Changes, also known as Danielle Steel's Changes, is a 1991 American made-for-television romantic drama film directed by Charles Jarrott. The film is based upon the 1983 novel of the same name written by Danielle Steel.

Plot
Melanie Adams is a divorced mother who gave birth to twin girls Val and Jessica at age 19 before becoming a successful news correspondent working in New York City. For her latest story, she travels to Los Angeles to do a report on a sick, but an optimistic girl. She immediately feels attracted to the girl's doctor, Peter Hallam. Peter is a widowed father of three children; 18-year-old Mark, 15-year-old Pam, and 8-year-old Matt. Their mother died of pulmonary hypertension after refusing treatment. The family is still grieving - especially Pam - has difficulty dealing with the loss.

After a short-lived romance, Melanie and Peter part ways. They soon conclude that they can't live without each other and Melanie reluctantly gives up her job, thereby ruining her chances of becoming an anchor, to move with Val and Jessica, now 16, to Los Angeles. There, she takes a job as a co-host at a local news program and soon finds out the other co-host, Paul Stevenson, is not glad about her arrival, trying to sabotage her opportunities. Further on, she and Peter are married.

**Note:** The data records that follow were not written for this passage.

Lemma resolve_own now p k t k' :
  kind p ≠ "platform_admin" → resolve kc now p None k = (Ok t, k') → tenant_id p = Some t.
Proof.
  intros Hk Hr. unfold resolve in Hr. rewrite run_get in Hr. mstep Hr. apply lift_Ok_inv in Hm as [_ ->].
  rewrite bool_decide_false in Hr by done. mstep Hr. apply lift_Ok_inv in Hm as [[= <-] ->].
  destruct (tenant_id p) as [t'|]; [|done]. simpl in Hr. destruct (kc_tenants kc !! t'); [|done]. simpl in Hr.
  mstep Hr. by apply mret_Ok_inv in Hr as [-> _].
Qed.

(** Authentication of an agent: nothing, or the spent nonce and its session. *)
Lemma agent_run {A} mo rq (decode : json → option A) sv :
  ((agent mo rq decode sv).2 = sv ∧ ∃ e, (agent mo rq decode sv).1 = Raise e) ∨
  ∃ t p d, signed mo rq (sv_kernel sv) t p d ∧
    (agent mo rq decode sv).2 = update (mkKernel d (k_tenants (sv_kernel sv))) sv ∧
    ∀ s raw v nonce, (agent mo rq decode sv).1 = Ok (s, raw, v, nonce) → s_tenant s = t ∧ s_principal s = p.
Proof.
  unfold TenantHttp.agent. rewrite run_bind. simpl. destruct (body rq decode) as [[raw v]|e] eqn:Hb; [|left; eauto].
  rewrite run_bind. simpl. destruct (header rq "x-tenant-id" 256) as [t|e] eqn:Ht; [|left; eauto].
  rewrite run_bind. simpl. destruct (header rq "x-agent-id" 256) as [ag|e] eqn:Hag; [|left; eauto].
  rewrite run_bind. simpl. destruct (header rq "x-nonce" 256) as [nonce|e] eqn:Hn; [|left; eauto].
  rewrite run_bind. simpl. destruct (header rq "x-signature" 128) as [sg|e]; [|left; eauto].
  rewrite run_bind. simpl. destruct (optional_header rq "x-delegation-id" 256) as [del|e]; [|left; eauto].
  rewrite run_bind, zoom_run2.
  destruct (authenticate_agent _ _ _ _ _ _ _ _ _ _ _) as [[p|e] d] eqn:Ha.
  2: { left. assert (d = k_dir (sv_kernel sv)) as ->.
       { revert Ha. unfold authenticate_agent. rewrite run_bind. simpl. destruct (signed_request _ _ _ _ _ _ _ _ _) as [[data st]|]; [|by intros [= _ <-]].
         intros Hx. by apply atomic_Raise in Hx. }
       simpl. split; [by destruct sv as [[] ? ?]|eauto]. }
  right. exists t, p, d. split.
  { exists ag, nonce, raw, sg, del. split_and!; try done. unfold TenantHttp.body in Hb.
    do 2 (apply outcome_bind_Ok in Hb as (? & _ & Hb)). destruct (tr_body rq); [|done]. destruct (max_body <? _); [done|].
    destruct (_ ≫= decode); [|done]. by injection Hb as -> _. }
  destruct (authenticate_agent_tenant _ _ _ _ _ _ _ _ _ _ Ha) as [Hpt Hpk].
  rewrite run_bind. unfold zoom. simpl. set (k1 := mkKernel d (k_tenants (sv_kernel sv))).
  pose proof (open_session_reads (mo_now mo) p None k1) as Hr.
  destruct (open_session kc (mo_now mo) p None k1) as [[s|e] k2] eqn:Hs; simpl in Hr; subst k2; simpl; (split; [done|]); [|done].
  intros s' raw' v' nonce' [= <- _ _ _]. unfold open_session in Hs. mstep Hs. apply mret_Ok_inv in Hs as [-> _]. simpl.
  apply resolve_own in Hm; [|done]. split; [congruence|done].
Qed.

Trying to adjust to Californian life does not go without trouble. Val and Mark fall in love and she becomes pregnant. Fearing their parents' judgment, they decide to visit a downtown inexperienced doctor for an abortion. Val soon becomes very sick, which forces Mark to tell Melanie and Peter the truth about her abortion. While dealing with this information, Melanie is bothered by the great impact Peter's first wife still has. Pam and the maid, Mrs. Hahn treat Melanie horribly by not allowing Melanie to take in her own furniture and the twins still have to use a spare room.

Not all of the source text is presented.